# Bad Times



## Courage122 (Jun 24, 2009)

Hey everyone I'm new here and I have had IBS for a couple of years now. I'm a 15, (almost 16) year old guy, and it seems like its starting to get out of control. Towards the end of the previous school year, I had finally thought I controlled it, and I was just having an episode every once and a while opposed to every day. Well for the past week, it's just been absolutely horrible. Miserably bad abdominal pain, alternating constipation and diarrhea, everything. In the past, I've had bloodwork, 2 endoscopies, and even a colonoscopy. Mild irritation was found, but thats about all. Its like I'm sitting in school, and have that feeling in my bottom. Not to sound crude, but it feels like theres a corn cob stuck up there, and theres nothing I can do about it.
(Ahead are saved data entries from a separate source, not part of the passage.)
(* ===== verification/OutboxStore.v ===== *)
(** * Outbox tables (modules/outbox/models.py)

    The two tables of the shared outbox as records, their CHECK constraints in
    SQL's three-valued logic, and the session operations every writer goes through:
    a statement whose row violates a constraint raises and the transaction is rolled
    back.  A [project_id] column holds [str(UUID)]; it is represented by the UUID. *)

From S2P Require Import Prelude Text Digest Json Instant OutboxApi.

(** ** Three-valued conditions *)

(** [None] is SQL's NULL; a CHECK rejects a row only when its condition is false. *)
Definition tri := option bool.

Definition kand (a b : tri) : tri :=
  match a, b with
  | Some false, _ | _, Some false => Some false
  | Some true, Some true => Some true
  | _, _ => None
  end.

Definition kor (a b : tri) : tri :=
  match a, b with
  | Some true, _ | _, Some true => Some true
  | Some false, Some false => Some false
  | _, _ => None
  end.

Declare Scope sql_scope.
Delimit Scope sql_scope with sql.
Notation "a 'AND' b" := (kand a b) (at level 80, right associativity) : sql_scope.
Notation "a 'OR' b" := (kor a b) (at level 85, right associativity) : sql_scope.

Definition is_null {A} (o : option A) : tri :=
  Some (match o with Some _ => false | None => true end).
Definition not_null {A} (o : option A) : tri :=
  Some (match o with Some _ => true | None => false end).
(** A comparison with a NULL operand is NULL. *)
Definition cmp (f : Z → Z → bool) (a b : option Z) : tri :=
  match a, b with Some x, Some y => Some (f x y) | _, _ => None end.
Definition sql_true (b : bool) : tri := Some b.

Definition check (t : tri) : bool := match t with Some false => false | _ => true end.
Lemma claim_preserves p t c db db' e d :
  custody db → claim_written p t c db db' e d → custody db'.
Proof.
  intros Hcu Hw. destruct (cu_event _ Hcu _ _ (cw_event _ _ _ _ _ _ _ Hw)) as [Hid Hc].
  pose proof (cw_generation _ _ _ _ _ _ _ Hw) as Hgen.
  pose proof (cw_attempt_checks _ _ _ _ _ _ _ Hw) as Hac.
  rewrite (cw_db _ _ _ _ _ _ _ Hw), Hid. apply custody_write; [done|exact Hid|].
  pose proof (ec_gen _ _ Hc). pose proof (ec_dom _ _ Hc) as Hdom. cbn beta in *.
  constructor; cbn [claimed_event ev_claim_generation ev_attempt_count].
  - lia.
  - intros g. unfold with_attempt. destruct (decide _) as [->|]; [split; [lia|eauto]|].
    rewrite Hdom. lia.
  - intros g a. unfold with_attempt. destruct (decide _) as [->|]; [|apply Hc].
    intros [= <-]. cbn. rewrite Hid. split_and!; try done.
    + symmetry. apply (cw_project _ _ _ _ _ _ _ Hw).
    + symmetry. apply (cw_digest _ _ _ _ _ _ _ Hw).
    + by apply (timestamp_checks_claimed _ _ (cw_event_checks _ _ _ _ _ _ _ Hw)).
    + by apply checked_attempt_claim_valid in Hac.
  - intros g a. unfold with_attempt. destruct (decide _) as [->|]; [lia|].
    intros Ha _. by apply (settled_past _ _ _ _ Hc (cw_state _ _ _ _ _ _ _ Hw) Ha).
  - unfold with_attempt. rewrite decide_True by done.
    eexists. cbn. split_and!; try done.
    pose proof (ec_current _ _ Hc) as Hcur. pose proof (cw_state _ _ _ _ _ _ _ Hw) as Hs.
    unfold current_custody in Hcur.
    destruct (ev_delivery_state e); try done; [by destruct_and!|].
    destruct Hcur as (a & o & _ & _ & (_ & _ & _ & _ & Hfin) & _ & _ & Es & _ & _ & ->).
    rewrite decide_True in Hfin by done. apply Hfin.
  - exact (ec_open _ _ Hc).
Qed.

Lemma invocation_preserves E p t c db db' e a d :
  custody db → instant_ok (rd_write t) = true →
  invocation_written E p t c db db' e a d → custody db'.
Proof.
  intros Hcu Hok Hw. pose proof (iw_event _ _ _ _ _ _ _ _ _ Hw) as He.
  destruct (cu_event _ Hcu _ _ He) as [Hid Hc].
  pose proof (proj1 (matches_event_true _ _) (iw_matches _ _ _ _ _ _ _ _ _ Hw))
    as (Ms & _ & _ & _ & Mg & _).
  pose proof (iw_attempt _ _ _ _ _ _ _ _ _ Hw) as Ha.
  rewrite (iw_db _ _ _ _ _ _ _ _ _ Hw). unfold set_attempts.
  rewrite <- (insert_id (db_events db) _ _ He). apply custody_write; [done..|].
  rewrite <- Mg in Ha |- *.
  pose proof (ec_current _ _ Hc) as Hcur. unfold current_custody in Hcur. rewrite Ms in Hcur.
  destruct Hcur as (a' & Ha' & Hcur). assert (a' = a) as -> by congruence.
  apply event_custody_current with (e := e) (a := a); try done.
  - split; [cbn; by intros i [= <-]|]. cbn.
    destruct (ec_bind _ _ Hc _ _ Ha) as (_ & _ & _ & _ & _ & _ & _ & Hst).
    rewrite (iw_stage _ _ _ _ _ _ _ _ _ Hw) in Hst. naive_solver.
  - unfold current_custody. rewrite Ms. eexists. split; [done|]. cbn. naive_solver.
Qed.
Lemma finalized_event_checks e c cause now opts ru inv o :
  event_checks e = true → ev_delivery_state e = DS_claimed → 1 ≤ ev_claim_generation e →
  ev_attempt_count e = ev_claim_generation e → ev_archived_at e = None →
  ev_claimed_at e = Some (cl_claimed_at c) → ev_last_attempt_at e = Some (cl_claimed_at c) →
  cl_claimed_at c ≤ now → 1 ≤ cl_claim_generation c → options_valid opts = true →
  _outcome c inv cause now opts ru = Ok o →
  event_checks (finalized_event e (oc_delivery_state o) (oc_error_code o)
                  (oc_next_attempt_at o) (oc_finalized_at o)) = true.
Proof.
  intros He Hs Hg Hcnt Har Hcl Hla Hle Hgc Hopts Ho.
  pose proof (timestamp_checks_claimed _ _ He Hcl) as Hocc.
  assert (∀ n, ev_not_before_at e = Some n → n ≤ cl_claimed_at c) as Hnb.
  { intros n Hn. apply event_checks_parts in He as (_ & _ & Ht & _).
    unfold timestamp_checks in Ht. autorewrite with sql in Ht. rewrite Hn, Hcl in Ht.
    rewrite !andb_true_iff in Ht. cbn in Ht. lia. }
  pose proof (backoff_bounds opts _ Hopts Hgc) as Hb.
  pose proof (options_valid_bounds _ Hopts) as Hob.
  assert (∀ r, add_seconds now (backoff opts (cl_claim_generation c)) = Some r → now < r) as Hr.
  { intros r [-> _]%add_seconds_Some. unfold us_per_second. lia. }
  apply event_checks_parts in He as (H1 & H2 & _ & _). apply event_checks_parts. split_and!.
  - rewrite (envelope_checks_envelope e); [done|by repeat split].
  - unfold column_checks in *. cbn. rewrite !andb_true_iff in *. destruct_and!.
    split_and!; try done. apply outcome_cases in Ho. by destruct Ho.
  - unfold timestamp_checks. autorewrite with sql. cbn. rewrite Har, Hla.
    apply outcome_cases in Ho. rewrite !andb_true_iff.
    destruct Ho; cbn; try match goal with H : add_seconds _ _ = Some _ |- _ => apply Hr in H end;
      (destruct (ev_not_before_at e) as [n|]; [specialize (Hnb n eq_refl)|]);
      split_and!; try done; lia.
  - unfold delivery_state_shape, in_state. autorewrite with sql. cbn. rewrite Har, Hla, Hcnt.
    apply outcome_cases in Ho. rewrite (proj2 (Z.gtb_lt _ _)) by lia.
    destruct Ho; cbn; rewrite ?orb_true_r; done.
Qed.

(** ** Stored rows satisfy their constraints *)

Definition decision_columns : list (OutboxDeliveryAttempt → option uuid) :=
  [Some ∘ at_claim_decision_event_id; at_invoke_decision_event_id; at_finalize_decision_event_id].

Definition distinct_column (f : OutboxDeliveryAttempt → option uuid)
    (atts : gmap (uuid * Z) OutboxDeliveryAttempt) : Prop :=
  ∀ k1 k2 a1 a2 x, atts !! k1 = Some a1 → atts !! k2 = Some a2 →
    f a1 = Some x → f a2 = Some x → k1 = k2.

Record intact (db : Db) : Prop := {
  it_event : ∀ id e, db_events db !! id = Some e →
    event_checks e = true ∧ canonical_json_hash (ev_payload e) = Some (ev_payload_digest e);
  it_attempt : ∀ k a, db_attempts db !! k = Some a → attempt_checks a = true;
  it_distinct : ∀ f, f ∈ decision_columns → distinct_column f (db_attempts db);
}.
(** What a call takes from its surroundings: identifiers from [new_record_id], database
    times, and the database's further conditions. *)
Record Call := {
  ca_transaction : bool;                 (* an active root transaction *)
  ca_row_id : uuid;                      (* profile, configuration, recovery *)
  ca_envelope_id : uuid;
  ca_slot_id : uuid;
  ca_effect_id : uuid;
  ca_request_id : uuid;
  ca_created_at : instant;               (* column defaults *)
  ca_now : instant;                      (* the first [now()] of the call *)
  ca_now2 : instant;                     (* the second *)
  ca_admits : Ledger → Ledger → bool;
}.

(** [require_model_call_transaction] *)
Definition require_model_call_transaction (c : Call) : result ModelExn unit :=
  ensure (ca_transaction c) (ModelCallUnavailable "model_call_transaction_unavailable").

(** ** Writes *)

(** A UNIQUE constraint on [f]; rows whose [f] has a NULL do not take part. *)
Definition unique_on {A K} `{EqDecision K} (f : A → option K) (id : uuid) (r : A) (t : gmap Z A)
    : bool :=
  forallb (λ p, bool_decide (p.1 = id) || bool_decide (f p.2 = None)
                || negb (bool_decide (f p.2 = f r))) (map_to_list t).

(** The flush of one written row. *)
Definition flush (c : Call) (ok : bool) (L L' : Ledger) : result ModelExn Ledger :=
  _ ← ensure (ok && ca_admits c L L') DatabaseError;
  Ok L'.

Definition fresh_id {A} (id : uuid) (t : gmap Z A) : bool := bool_decide (t !! id = None).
So I would just sit there wiggling around in my seat while at the same time my stomach is making horrible noises.I kinda have trouble talking to people about it, and I've only told one of my friends, really just because she was just diagnosed with Siliac Disease, and knows my IBS problems fairly well. Its starting to control everything I do. I'm afraid to go out and have fun, scared to eat what I enjoy, and just plain scared to do anything. What happens the most is this: I'm on the toilet, and what manages to come out is like diarrhea, but its also like I'm constipated, because its a huge effort just to get anything out at all.Sorry if I sounded kinda crude, but its really hard for me to explain exactly what I feel like. I'm also going to my doctor tomorrow, and was wondering if anyone had any advice for me as to what to tell him? I've tried things like probiotics and I practically live off of Pepto Bismol now. When I try to tell people about it, it just comes out like a joke. Their always like, "Well its not that bad, get over it." And I'm sure everyone here knows how cruel people can be, especially in high school. I hate it when I have to just run out of class and straight to the bathroom, its so embarrassing. Any kind of help at all would be greatly appreciated. Sorry for the length and crudeness, but I just wanted to get all of this out. Thanks in advance!


----------



## Katie_ann (Jun 22, 2009)

Hi,I'm 15 (almost 16!) too! I just found this website and pretty much have only had IBS for about 2 months at the most. So I really can't help you much as to what to ask the doctor etc. The only thing I can think of to ask him would be to obviously see if there are ANY meds at all to help you! I JUST found hyomax (pretty sure thats the name) and its actually started helping. I have tried many meds that never helped but luckily this has started to give me some relieve. I would just ask your doctor about any meds you could try. Also tell him EVERYTHING, don't leave anything out....I hate telling my doctor anything because its SO embarassing as a teenage girl to talk to anyone about this...let alone a half stranger adult. But its really helped. Hmmm I am trying to think of anything else...but I really don't know anything else. Keep us updated on how everything goes!! I really hope that you can find things to give you relief! I know exactly how you feel about not wanting to tell anyone in high school...I have only told 1 of my closet friends. And it does help to have someone to talk to when your having a bad day or something. Good luck!! Hope everything goes great...Not sure how active this forum is (the teen one) cause I have only been here a few days and havent gotten any responses on mine but I plan on checking all the time!! I'm always here and know pretty much what your going through!! Ok bye!!Kate


----------



## Christian with a thorn (Mar 9, 2007)

Hi guys,I'm not a teen, but I am a mom and sooooo sympathize with both of you. I can remember when I was in Jr. college getting hit with an attack and having to leave class. It is so hard, and yes kids can be sooo cruel. My ten year old who has IBS really struggles with going to school. Luckily, her attacks are still few and far between, but if they ever get as bad as mine I've decided I'll definetely home school her as I know what it is like to suffer with this.Just curious, do either of your parents suffer with IBS? Do they understand your conditions? Also, a general practiioner is where most people usually start, but to be honest I did not get any relief until I went to a gastro. They just know more about it. Hang in there guys. I can't imagine how hard it must be for you as the teens were the most difficult years of my life as is and my IBS developed in my early 20's. Keep us posted on what the Dr. says.


----------